Start of Block

Lemma strip_trailing_zeros_shape fs :
  all_chars is_digit fs = true ->
  strip_trailing_zeros fs = ""
  \/ exists s c, strip_trailing_zeros fs = s ++ String c ""
                 /\ is_digit c = true /\ Ascii.eqb c "0" = false.
Proof.
  induction fs as [|c fs IH]; [auto|].
  cbn [all_chars strip_trailing_zeros]. intros H.
  apply andb_prop in H as [Hc Hfs].
  destruct (IH Hfs) as [->|(s & c' & -> & Hc' & Hz)].
  - destruct (Ascii.eqb c "0") eqn:E; [auto|].
    right. exists "", c. auto.
  - right. exists (String c s), c'.
    destruct (s ++ String c' "") eqn:E; [destruct s; discriminate|].
    rewrite <- E. auto.
Qed.

Lemma digit_value_nonzero c :
  is_digit c = true -> Ascii.eqb c "0" = false ->
  (0 < digit_value c < 10)%N.
Proof. char_cases c; intros _ _; cbv; auto. Qed.

Lemma append_length (s t : string) :
  String.length (s ++ t) = (String.length s + String.length t)%nat.
Proof.
  induction s as [|c s IH]; [reflexivity|].
  rewrite append_cons. cbn [String.length]. now rewrite IH.
Qed.

Lemma append_assoc (s t u : string) : (s ++ t) ++ u = s ++ t ++ u.
Proof.
  induction s as [|c s IH]; [reflexivity|].
  rewrite !append_cons. now rewrite IH.
Qed.

Lemma decimal_lowest_form ds fs :
  all_chars is_digit fs = true -> decimal_number (decimal ds fs).
Proof.
  intros Hfs. unfold decimal, decimal_number.
  exists (digits_value (ds ++ strip_trailing_zeros fs)),
    (String.length (strip_trailing_zeros fs)).
  split; [reflexivity|].
  destruct (strip_trailing_zeros_shape fs Hfs) as [->|(s & c & -> & Hc & Hz)];
    [left; reflexivity|right].
  unfold digits_value. rewrite <- append_assoc, digits_value_from_snoc.
  pose proof (digit_value_nonzero c Hc Hz) as Hd.
  rewrite N.add_comm, N.mul_comm, N.Div0.mod_add.
  rewrite N.mod_small; lia.
Qed.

End of Block

> [Work required]: Start with the line above that contains "- right. exists (String c s), c'." and end with the line that contains "rewrite N.add_comm, N.mul_comm, N.Div0.mod_add.". Write out those lines exactly, and only those.

> [Output of the exercise]:
  - right. exists (String c s), c'.
    destruct (s ++ String c' "") eqn:E; [destruct s; discriminate|].
    rewrite <- E. auto.
Qed.

Lemma digit_value_nonzero c :
  is_digit c = true -> Ascii.eqb c "0" = false ->
  (0 < digit_value c < 10)%N.
Proof. char_cases c; intros _ _; cbv; auto. Qed.

Lemma append_length (s t : string) :
  String.length (s ++ t) = (String.length s + String.length t)%nat.
Proof.
  induction s as [|c s IH]; [reflexivity|].
  rewrite append_cons. cbn [String.length]. now rewrite IH.
Qed.

Lemma append_assoc (s t u : string) : (s ++ t) ++ u = s ++ t ++ u.
Proof.
  induction s as [|c s IH]; [reflexivity|].
  rewrite !append_cons. now rewrite IH.
Qed.

Lemma decimal_lowest_form ds fs :
  all_chars is_digit fs = true -> decimal_number (decimal ds fs).
Proof.
  intros Hfs. unfold decimal, decimal_number.
  exists (digits_value (ds ++ strip_trailing_zeros fs)),
    (String.length (strip_trailing_zeros fs)).
  split; [reflexivity|].
  destruct (strip_trailing_zeros_shape fs Hfs) as [->|(s & c & -> & Hc & Hz)];
    [left; reflexivity|right].
  unfold digits_value. rewrite <- append_assoc, digits_value_from_snoc.
  pose proof (digit_value_nonzero c Hc Hz) as Hd.
  rewrite N.add_comm, N.mul_comm, N.Div0.mod_add.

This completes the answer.